Howard Yu is a Hong Kong-born academic and author who is the LEGO® professor of management and innovation at IMD Business School. He has been the director of the IMD's Center for Future Readiness since 2020. He is also the director of Advanced Management Program (AMP) and Future Readiness Strategy (FRS) open program of IMD.

Yu is the author of the book, Leap. He has been a regular contributor on Harvard Business Review, MIT Sloan Management Review, Channel News Asia, and Forbes.

Early life and education
Born in Hong Kong, Yu holds a BBA from the University of Hong Kong and a DBA in general management from Harvard Business School, which he completed under the supervision of Clayton Christensen and Joseph Bower.

Career
In 2018, his book, Leap: How to Thrive in a World Where Everything Can be Copied, was published. It was also included in Strategy+Business list. The book was also included in Inc.'s Best Strategy Books of 2018. It was awarded a gold medal of the Axiom business book awards in 2019.

In 2020, he became the director of the IMD Center for Future Readiness, which was established with the help of The LEGO Group.
 
Howard is the current LEGO® professor at the IMD Business School.

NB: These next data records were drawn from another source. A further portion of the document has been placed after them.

(* ===== verification/PoolFixtures.v ===== *)
(** Concrete connections side by side: instances of the theorems of
    [ServerPool.v], and what two connections of one device do to each other. *)

From S2P Require Import Prelude Tasks Float IndexMap Protocol Model Transform Runtime RuntimeSpec.
From S2P Require Import Fixtures Media Codec Recording RecordingProps WebRtc Transport Server.
From S2P Require Import ServerRuntime ServerVideo ServerLoop ServerSpec ServerSessions ServerPeer.
From S2P Require Import ServerTasks ServerSteps ServerCore ServerPool ServerFixtures.
From stdpp Require Import relations.

Local Open Scope Z_scope.

Abbreviation ended := (option (res ServerError (option (ClientHello * res ServerError LoopStep)))).
Abbreviation conns := (list (thread Peer (list ControlMessage * list bool) conn ServerError
  (option (ClientHello * res ServerError LoopStep)))).

(** A client of device [d] that sends [evs] once it is in. *)
Definition client (d : Uuid) (n : string) (evs : list PeerEvent) : Peer :=
  mkPeerInput 0 (100 + d)%N (Ok (CClientHello (hello_of d n [MotionSource])))
    (Ok (CRegisterRequest no_secret)) evs.

Definition ipad_client : Peer := client 7%N "ipad" [CtrlReceived 5 (Some CPing)].
Definition phone_client : Peer := client 8%N "phone" [CtrlReceived 6 None].

(** A third client, whose pong cannot be delivered. *)
Definition tablet_client : Peer := client 9%N "tablet" [CtrlReceived 7 (Some CPing)].

(** The host handles the session of device 10 itself. *)
Definition hosted_server : srv := exec_server (SDiscovered 10%N "desk") (open_server 4).

Definition three : conns :=
  [accept ipad_client []; accept phone_client []; accept tablet_client [true; true; false]].

(** The first two take turns, step by step, then the third one runs, to the end. *)
Definition turns : list nat := mjoin (replicate 11 [0%nat; 1%nat]) ++ [0%nat; 0%nat] ++ replicate 11 2%nat.

Definition side_by_side : srv * conns :=
  default (hosted_server, []) (schedule resume server own turns (hosted_server, three)).

Abbreviation hosted_step := (concurrent_step (M:=Fixtures.imap) (λ d, d = 10%N)).

Lemma three_accepted : rtc hosted_step (open_server 4, []) (hosted_server, three).
Proof.
  assert (∀ (ths : conns) p link d, announced p = Some d → d ≠ 10%N →
    forallb (λ th, bool_decide (announced (tag th) ≠ Some d)) ths = true →
    hosted_step (hosted_server, ths) (hosted_server, ths ++ [accept p link])) as Haccept.
  { intros ths p link d Hd Hne Hths. apply pool_spawn. exists p, link. split; [done|]. right. split.
    - intros th Hth. rewrite forallb_forall in Hths. rewrite Hd.
      by apply (bool_decide_eq_true_1 _), Hths, list_elem_of_In.
    - intros d' Hd'. congruence. }
  eapply rtc_l; [apply (pool_env _ _ _ _ _ _ hosted_server); apply (micro_call _ (open_server 4)); by intros d [= <-]|].
  eapply rtc_l; [by apply (Haccept [] ipad_client [] 7%N)|].
  eapply rtc_l; [by apply (Haccept _ phone_client [] 8%N)|].
  eapply rtc_l; [by apply (Haccept _ tablet_client [true; true; false] 9%N)|done].
Qed.

Lemma side_by_side_run :
  schedule resume server own turns (hosted_server, three) = Some side_by_side.
Proof. unfold side_by_side. destruct (schedule _ _ _ _ _) as [p|] eqn:E; [done|]. vm_compute in E. discriminate E. Qed.
Definition nth_conn (i : nat) (p : srv * conns) := default (accept ipad_client []) (p.2 !! i).

Lemma nth_conn_in i p : bool_decide (i < length p.2)%nat = true → nth_conn i p ∈ p.2.
Proof.
  intros Hi%bool_decide_eq_true. unfold nth_conn.
  destruct (lookup_lt_is_Some_2 p.2 i Hi) as [th Hth]. rewrite Hth. by apply list_elem_of_lookup_2 with i.
Qed.

Lemma concurrent_sessions_witness :
  served ipad_client ipad_hello Active side_by_side.1 ∧
  served phone_client (hello_of 8%N "phone" [MotionSource]) Closed side_by_side.1 ∧
  served tablet_client (hello_of 9%N "tablet" [MotionSource]) Active side_by_side.1.
Proof.
  assert (rtc hosted_step (open_server 4, []) (side_by_side.1, side_by_side.2)) as Hr.
  { rewrite <-surjective_pairing. eapply rtc_trans; [apply three_accepted|].
    apply schedule_pool with turns, side_by_side_run. }
  pose proof (λ th Hth, proj1 (concurrent_sessions _ (open_server 4) side_by_side.1 side_by_side.2 th Hr Hth)) as Hc.
  split_and!.
  - apply (Hc (nth_conn 0 side_by_side) (nth_conn_in 0 side_by_side eq_refl) _ (Ok Continue)).
    vm_compute. reflexivity.
  - apply (Hc (nth_conn 1 side_by_side) (nth_conn_in 1 side_by_side eq_refl) _ (Ok Break)).
    vm_compute. reflexivity.
  - destruct (code (nth_conn 2 side_by_side)) as [[[[hello r]|]|e|]|] eqn:E; try (vm_compute in E; discriminate E).
    specialize (Hc _ (nth_conn_in 2 side_by_side eq_refl) hello r E).
    vm_compute in E. injection E as <- <-. exact Hc.
Defined.

(** ** One device, two connections *)

(** A server that asks for a pairing token. *)
Definition paired_server : srv :=
  ServerHandle_new (mkConfig "stage" (mkAddr "0.0.0.0" true 7788) PairingRequired false 4 120 60
    [Motion; MappingFeature] LeaseConfig_default (Some "sesame") None) () ∅.

(** The client with the token, and one without that announces the same device. *)
Definition trusted : Peer :=
  mkPeerInput 0 107%N (Ok (CClientHello ipad_hello))
    (Ok (CRegisterRequest (mkRegisterRequest (Some "sesame") None))) [].
Definition intruder : Peer :=
  mkPeerInput 0 108%N (Ok (CClientHello ipad_hello)) (Ok (CRegisterRequest no_secret)) [].

(** A client that reconnects while its first connection has not failed yet. *)
Definition first_connection : Peer := client 7%N "ipad" [CtrlReceived 6 None].
Definition second_connection : Peer := client 7%N "ipad" [].

Definition after (order : list nat) (s : srv) (ps : list Peer) : srv * conns :=
  default (s, []) (schedule resume server own order (s, (λ p, accept p []) <$> ps)).

Definition states_after (order : list nat) (s : srv) (ps : list Peer) :
    option SessionState * list ended :=
  let p := after order s ps in
  (state_of p.1 7%N, (λ th, match code th with Done r => Some r | _ => None end) <$> p.2).

(** Sessions are kept per device, and whoever announces a device gets a new
    session in place of the old one before anything is asked of him. A client
    without the token resets the active session of another client and leaves
    it closed when he is turned away; and when a client has reconnected, the
    failure of its first connection closes the session of the second. In both
    cases the other connection goes on with a session that is closed. *)
Theorem one_device_two_connections :
  states_after (replicate 10 0%nat) paired_server [trusted; intruder] =
    (Some Active, [Some (Ok (Some (ipad_hello, Ok Continue))); None]) ∧
  states_after (replicate 10 0 ++ replicate 3 1)%nat paired_server [trusted; intruder] =
    (Some Discovered, [Some (Ok (Some (ipad_hello, Ok Continue))); None]) ∧
  states_after (replicate 10 0 ++ replicate 9 1)%nat paired_server [trusted; intruder] =
    (Some Closed, [Some (Ok (Some (ipad_hello, Ok Continue))); Some (Ok None)]) ∧
  states_after (replicate 10 0 ++ replicate 10 1)%nat (open_server 2) [first_connection; second_connection] =
    (Some Active, [None; Some (Ok (Some (ipad_hello, Ok Continue)))]) ∧
  states_after (replicate 10 0 ++ replicate 10 1 ++ [0])%nat (open_server 2)
      [first_connection; second_connection] =
    (Some Closed, [Some (Ok (Some (ipad_hello, Ok Break))); Some (Ok (Some (ipad_hello, Ok Continue)))]).
Proof. split_and!; vm_compute; reflexivity. Qed.

(** ** Instances of the theorems on any connections *)

Definition trimmed (p : Peer) : Prop :=
  ∀ hello, p.(p_first) = Ok (CClientHello hello) → trim hello.(ch_device_name) = hello.(ch_device_name).

Lemma any_accepted ok fine (s : srv) (ths : conns) (ps : list Peer) :
  Forall fine ps →
  rtc (any_step ok fine) (s, ths) (s, ths ++ ((λ p, accept p []) <$> ps)).
Proof.
  intros Hps. revert ths. induction Hps as [|p ps Hp _ IH]; intros ths; simpl.
  - by rewrite app_nil_r.
  - eapply rtc_l; [apply (pool_spawn _ _ _ _ _ _ _ (accept p [])); by exists p, []|].
    specialize (IH (ths ++ [accept p []])). by rewrite <-app_assoc in IH.
Qed.

Lemma any_after ok fine order (s : srv) ps :
  Forall fine ps → is_Some (schedule resume server own order (s, (λ p, accept p []) <$> ps)) →
  rtc (any_step ok fine) (s, []) ((after order s ps).1, (after order s ps).2).
Proof.
  intros Hps [p Hp]. rewrite <-surjective_pairing. unfold after. rewrite Hp. simpl.
  eapply rtc_trans; [by apply (any_accepted ok fine s [] ps)|]. by eapply schedule_pool.
Qed.

Definition ipad_and_phone : srv * conns :=
  after (mjoin (replicate 10 [0; 1]%nat)) (open_server 2) [client 7%N "ipad" []; client 8%N "phone" []].

Lemma concurrent_names_unique_witness :
  7%N = 7%N ∧ (session_of 7%N "ipad").(s_device_name) ≠ (session_of 8%N "phone").(s_device_name).
Proof.
  assert (rtc (any_step (λ _, server_op_ok) trimmed) (open_server 2, []) (ipad_and_phone.1, ipad_and_phone.2)) as Hr.
  { apply any_after.
    - repeat constructor; intros hello [= <-]; vm_compute; reflexivity.
    - vm_compute. by eexists. }
  pose proof (λ d d' x x', concurrent_names_unique (crate:=no_webrtc) (open_server 2).(config) () ∅
    ipad_and_phone.1 ipad_and_phone.2 d d' x x' Hr) as Hu.
  split.
  - apply (Hu 7%N 7%N (session_of 7%N "ipad") (session_of 7%N "ipad")); vm_compute; reflexivity.
  - intros Hn. enough (7%N = 8%N) by discriminate.
    apply (Hu 7%N 8%N (session_of 7%N "ipad") (session_of 8%N "phone")); [vm_compute; reflexivity..|exact Hn].
Defined.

His other works include Future Readiness Indicator, which he developed to gauge post-pandemic economy.

Research
His research focuses on what generates sustainable growth and what holds back firms and companies. He studies innovation across sectors to find trends and enabling technology.

His recent work includes Future Readiness Indicators for several industries to gauge industry incumbents' preparedness.

Bibliography
 Yu, Howard H.; Shih, Willy C. (2018). Taiwan's PC Industry, 1976–2010: The Evolution of Organizational Capabilities
 Yu, Howard (2018). Leap: How to Thrive in a World Where Everything Can be Copied

Honors and awards
 Poets & Quants Business School Professors Under 40
 European Foundation for Management Development Award
 The Case Centre Award

References

External links
 Howard Yu, IMD Business School for Management and Leadership, Professor of Management and Innovation

Living people
Hong Kong writers
Alumni of the University of Hong Kong
Harvard Business School alumni
Year of birth missing (living people)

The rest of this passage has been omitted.